Вчера, находясь на Вилле, я думала о тысячах тихих жизней, неприметных, как у животных, бездумных, как жизнь растений, о бродягах времен Пиранези, грабителях, шарящих по руинам, нищих, пастухах, крестьянах, кое-как приютившихся в каком-нибудь уголке развалин, — все они сменяли здесь друг друга в промежутке между Адрианом и нами. На краю оливковой рощи, в римском, наполовину расчищенном коридоре, мы с Г. обнаружили подле тростниковой кровати какого-то пастуха и подле его временной вешалки, вбитой между двумя блоками римского цемента, золу его едва остывшего очага. Ощущение непритязательной приватности, чем-то похожей на то, которое испытываешь в Лувре после закрытия, в час, когда среди статуй появляются складные кровати музейных сторожей.

 

* * *

 

[В 1958 году мне нечего изменить в предыдущих строках; вешалка пастуха, а может, и кровать все еще там. Мы с Г. опять сделали привал в Тампе, на травке, среди фиалок, в то священное время года, когда все возрождается вопреки угрозам, которые современный человек создает всюду в мире и самому себе. Но Вилла все же претерпела коварные изменения. Не тотальные, конечно: не испортить так быстро то целое, которое формировали века, потихоньку его разрушая.

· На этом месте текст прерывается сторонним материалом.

(* ===== verification/BitmapsetTheorems.v ===== *)
(** * Correctness of the bitmap sets

    The word arrays of [Bitmapset.v] implement finite sets of non-negative
    integers: the membership function [bms_in] commutes with every operation,
    the predicates decide the set relations, and the scans enumerate the
    members in order. *)

From S2P Require Import Prelude Bitmapset BitmapsetFacts.

(** [r] is a well-formed set whose members are given by [op] *)
Definition set_is (r : Bitmapset) (op : Z → bool) : Prop :=
  bms_wf r ∧ ∀ x, 0 ≤ x → bms_in x r = op x.

Definition result_is (r : outcome Bitmapset) (op : Z → bool) : Prop :=
  ∃ a, r = Ok a ∧ set_is a op.

(** a result whose integer is a bitwise combination *)
Lemma set_is_big r z op :
  bms_wf r → bms_big r = z → (∀ x, 0 ≤ x → Z.testbit z x = op x) → set_is r op.
Proof. intros Hwf <- H. split; [done|]. intros x Hx. by apply H. Qed.

Lemma union_spec a b :
  bms_wf (Some a) → bms_wf (Some b) →
  ∀ r, (nwords b ≤ nwords a ∧ r = words_or a b ∨ nwords a ≤ nwords b ∧ r = words_or b a) →
  set_is (Some r) (fun x => bms_in x (Some a) || bms_in x (Some b)).
Proof.
  intros Ha Hb r [[Hn ->]|[Hn ->]].
  - destruct (words_or_wf a b Ha Hb Hn) as [Hwf E].
    apply (set_is_big _ _ _ Hwf E). intros. apply Z.lor_spec.
  - destruct (words_or_wf b a Hb Ha Hn) as [Hwf E].
    apply (set_is_big _ _ _ Hwf E). intros. rewrite Z.lor_spec. apply orb_comm.
Qed.

Lemma intersect_spec a b :
  bms_wf (Some a) → bms_wf (Some b) →
  set_is (trim_or_null (words_and a b)) (fun x => bms_in x (Some a) && bms_in x (Some b)).
Proof.
  intros [Ha _] [Hb _]. destruct (trim_or_null_spec _ (words_and_ok a b Ha Hb)) as [Hwf E].
  rewrite words_and_big in E by done. apply (set_is_big _ _ _ Hwf E). intros. apply Z.land_spec.
Qed.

Но по редкой в Италии ошибке к необходимым ремонтным работам добавились опасные «улучшения». Оливковые деревья были вырублены под бестактно устроенную автомобильную стоянку и киоск-бар, похожий на выставочный павильон, превращающие возвышенную уединенность Пестрой Стои в пейзаж обычного сквера; цементный фонтан подает воду через бесполезный гипсовый маскарон, сделанный под старину; другой маскарон, еще более бесполезный, красуется на стене большого бассейна, в который теперь запустили целую флотилию уток. Были изготовлены копии, тоже гипсовые, довольно заурядных греко-римских садовых статуй, найденных здесь в ходе недавних раскопок; они не заслужили ни столь большой чести, ни такого небрежения: эти копии из плохого материала, рыхлого, подверженного вздутию, кое-как расставленные на постаментах, придают меланхоличной Канопе вид некоего уголка студии, где снимаются фильмы о жизни цезарей. Нет. ничего более хрупкого, чем гармония прекрасных исторических мест. Наши интерпретаторские выдумки не затрагивают самих оригинальных текстов, они остаются в целости после наших комментариев; но малейшая неосторожная реставрация, навязанная камню, какая-нибудь дорога с щебеночным покрытием, врезавшаяся в поле, где из века в век мирно росла трава, навсегда создают непоправимое. Уходит, красота; подлинность — тоже.]

 

* * *

 

Уголки, выбранные, чтобы там жить, тайные приюты, устроенные для себя в стороне от времени. Я жила в Тибуре, и я, быть может, умру там, как Адриан на Ахилловом острове.

 

* * *

 

Нет. В который уже раз я посетила Виллу — и ее флигельки, предназначенные для уединения и отдыха, и остатки ее скромной роскоши, менее всего императорской, устроенной богатым дилетантом, пытавшимся наслаждаться сразу искусством и прелестями сельской жизни; я отыскивала в Пантеоне место, куда однажды утром, 21 апреля, упал солнечный луч, образовав яркое пятно; я вновь проделала по коридорам мавзолея скорбный путь, которым часто ходили Хабрий, Целер и Диотим — друзья Адриана в его последние дни. Но я перестала ощущать непосредственное присутствие этих людей, как перестала ощущать живой нерв тех событий: они оставались близки мне, но уже относились к минувшему, точь-в-точь как воспоминания о моей собственной жизни. Наше общение с другими лишь временно; оно прекращается, когда удовлетворение получено, урок усвоен, услуга оказана, произведение завершено. То, что я способна была сказать, — я сказала; что могла узнать — узнала. Займемся пока другой работой.